WHAT THE EXERCISE ASKS:
Below are some records; output exactly the lines from the line with "arbitrarily; a step" to the line with "pcs : nat → mpc;", both ends kept, and nothing more.

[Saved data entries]

┄┄┄┄┄┄┄┄┄┄

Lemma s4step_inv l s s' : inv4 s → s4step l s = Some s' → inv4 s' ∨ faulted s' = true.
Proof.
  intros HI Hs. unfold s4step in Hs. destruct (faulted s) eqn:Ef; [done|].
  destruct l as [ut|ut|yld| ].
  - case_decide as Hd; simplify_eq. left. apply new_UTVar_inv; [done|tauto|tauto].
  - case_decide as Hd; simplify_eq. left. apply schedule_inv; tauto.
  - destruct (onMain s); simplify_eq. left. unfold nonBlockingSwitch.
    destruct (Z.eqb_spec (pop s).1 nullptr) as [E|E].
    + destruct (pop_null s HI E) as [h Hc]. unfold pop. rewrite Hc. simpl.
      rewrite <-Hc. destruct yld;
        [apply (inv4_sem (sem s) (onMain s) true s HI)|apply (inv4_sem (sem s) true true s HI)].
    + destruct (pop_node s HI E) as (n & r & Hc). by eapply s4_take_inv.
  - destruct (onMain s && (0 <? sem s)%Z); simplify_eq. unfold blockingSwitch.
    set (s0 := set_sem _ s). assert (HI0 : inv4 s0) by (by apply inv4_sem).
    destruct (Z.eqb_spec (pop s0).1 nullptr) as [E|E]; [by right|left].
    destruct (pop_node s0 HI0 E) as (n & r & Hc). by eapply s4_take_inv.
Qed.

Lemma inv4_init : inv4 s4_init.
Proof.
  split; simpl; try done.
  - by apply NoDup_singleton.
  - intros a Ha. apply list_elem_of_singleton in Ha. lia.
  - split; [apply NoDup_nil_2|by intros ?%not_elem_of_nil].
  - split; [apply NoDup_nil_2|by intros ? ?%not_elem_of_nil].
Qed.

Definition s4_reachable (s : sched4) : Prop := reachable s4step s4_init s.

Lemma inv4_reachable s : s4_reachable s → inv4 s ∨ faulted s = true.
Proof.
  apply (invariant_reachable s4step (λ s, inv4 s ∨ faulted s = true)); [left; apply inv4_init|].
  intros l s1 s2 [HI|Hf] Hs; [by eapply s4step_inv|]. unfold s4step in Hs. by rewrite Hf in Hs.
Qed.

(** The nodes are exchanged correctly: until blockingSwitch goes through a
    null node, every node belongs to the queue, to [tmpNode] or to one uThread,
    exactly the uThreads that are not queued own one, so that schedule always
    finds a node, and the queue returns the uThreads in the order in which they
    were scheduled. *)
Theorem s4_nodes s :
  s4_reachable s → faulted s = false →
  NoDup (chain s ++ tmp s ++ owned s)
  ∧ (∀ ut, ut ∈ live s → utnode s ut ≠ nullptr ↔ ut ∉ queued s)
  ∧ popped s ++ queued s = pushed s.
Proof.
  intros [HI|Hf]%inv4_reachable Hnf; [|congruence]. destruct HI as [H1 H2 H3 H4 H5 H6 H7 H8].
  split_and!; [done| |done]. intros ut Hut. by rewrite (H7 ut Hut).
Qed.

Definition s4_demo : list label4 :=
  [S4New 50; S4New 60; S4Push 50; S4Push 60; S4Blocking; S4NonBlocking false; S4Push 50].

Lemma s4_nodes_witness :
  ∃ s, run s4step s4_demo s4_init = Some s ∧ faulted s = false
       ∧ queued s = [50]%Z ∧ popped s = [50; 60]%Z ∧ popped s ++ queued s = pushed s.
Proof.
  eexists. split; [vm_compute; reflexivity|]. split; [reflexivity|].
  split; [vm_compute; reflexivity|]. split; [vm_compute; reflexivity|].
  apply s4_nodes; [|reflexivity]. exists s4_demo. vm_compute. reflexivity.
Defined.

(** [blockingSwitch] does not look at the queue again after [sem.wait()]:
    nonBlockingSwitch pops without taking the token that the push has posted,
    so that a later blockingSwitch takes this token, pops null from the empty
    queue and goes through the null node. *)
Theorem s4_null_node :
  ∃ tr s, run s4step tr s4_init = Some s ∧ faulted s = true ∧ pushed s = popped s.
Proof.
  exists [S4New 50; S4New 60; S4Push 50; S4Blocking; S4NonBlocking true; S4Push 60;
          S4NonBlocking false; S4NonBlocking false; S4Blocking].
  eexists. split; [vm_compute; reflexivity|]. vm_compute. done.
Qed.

┄┄┄┄┄┄┄┄┄┄

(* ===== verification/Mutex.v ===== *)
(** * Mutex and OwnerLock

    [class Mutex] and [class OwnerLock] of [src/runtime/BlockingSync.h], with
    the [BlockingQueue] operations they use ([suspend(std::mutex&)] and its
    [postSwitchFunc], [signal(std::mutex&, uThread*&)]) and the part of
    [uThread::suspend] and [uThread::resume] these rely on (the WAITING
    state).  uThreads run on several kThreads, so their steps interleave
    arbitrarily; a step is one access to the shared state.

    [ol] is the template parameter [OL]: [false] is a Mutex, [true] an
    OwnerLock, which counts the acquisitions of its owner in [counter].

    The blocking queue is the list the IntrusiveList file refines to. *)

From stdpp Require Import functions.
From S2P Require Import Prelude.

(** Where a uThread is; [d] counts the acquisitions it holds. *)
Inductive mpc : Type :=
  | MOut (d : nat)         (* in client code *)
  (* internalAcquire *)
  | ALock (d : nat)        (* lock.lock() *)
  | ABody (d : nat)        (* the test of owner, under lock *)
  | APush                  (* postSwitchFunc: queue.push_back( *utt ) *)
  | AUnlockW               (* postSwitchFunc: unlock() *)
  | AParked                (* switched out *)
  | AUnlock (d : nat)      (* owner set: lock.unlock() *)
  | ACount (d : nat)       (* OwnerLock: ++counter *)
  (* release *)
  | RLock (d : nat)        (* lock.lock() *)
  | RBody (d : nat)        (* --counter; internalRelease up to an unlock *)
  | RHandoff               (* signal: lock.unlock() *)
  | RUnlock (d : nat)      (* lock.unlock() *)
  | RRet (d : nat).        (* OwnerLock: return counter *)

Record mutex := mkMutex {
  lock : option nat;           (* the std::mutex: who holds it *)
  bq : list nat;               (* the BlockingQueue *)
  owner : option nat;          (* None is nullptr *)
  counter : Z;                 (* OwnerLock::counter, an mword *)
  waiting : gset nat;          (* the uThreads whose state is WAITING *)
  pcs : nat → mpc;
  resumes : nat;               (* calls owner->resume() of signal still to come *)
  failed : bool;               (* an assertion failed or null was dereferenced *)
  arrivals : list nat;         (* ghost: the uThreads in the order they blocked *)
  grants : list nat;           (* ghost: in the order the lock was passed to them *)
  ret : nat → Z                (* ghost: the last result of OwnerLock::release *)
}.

┄┄┄┄┄┄┄┄┄┄

RESPONSE FOR THIS EXERCISE:
    arbitrarily; a step is one access to the shared state.

    [ol] is the template parameter [OL]: [false] is a Mutex, [true] an
    OwnerLock, which counts the acquisitions of its owner in [counter].

    The blocking queue is the list the IntrusiveList file refines to. *)

From stdpp Require Import functions.
From S2P Require Import Prelude.

(** Where a uThread is; [d] counts the acquisitions it holds. *)
Inductive mpc : Type :=
  | MOut (d : nat)         (* in client code *)
  (* internalAcquire *)
  | ALock (d : nat)        (* lock.lock() *)
  | ABody (d : nat)        (* the test of owner, under lock *)
  | APush                  (* postSwitchFunc: queue.push_back( *utt ) *)
  | AUnlockW               (* postSwitchFunc: unlock() *)
  | AParked                (* switched out *)
  | AUnlock (d : nat)      (* owner set: lock.unlock() *)
  | ACount (d : nat)       (* OwnerLock: ++counter *)
  (* release *)
  | RLock (d : nat)        (* lock.lock() *)
  | RBody (d : nat)        (* --counter; internalRelease up to an unlock *)
  | RHandoff               (* signal: lock.unlock() *)
  | RUnlock (d : nat)      (* lock.unlock() *)
  | RRet (d : nat).        (* OwnerLock: return counter *)

Record mutex := mkMutex {
  lock : option nat;           (* the std::mutex: who holds it *)
  bq : list nat;               (* the BlockingQueue *)
  owner : option nat;          (* None is nullptr *)
  counter : Z;                 (* OwnerLock::counter, an mword *)
  waiting : gset nat;          (* the uThreads whose state is WAITING *)
  pcs : nat → mpc;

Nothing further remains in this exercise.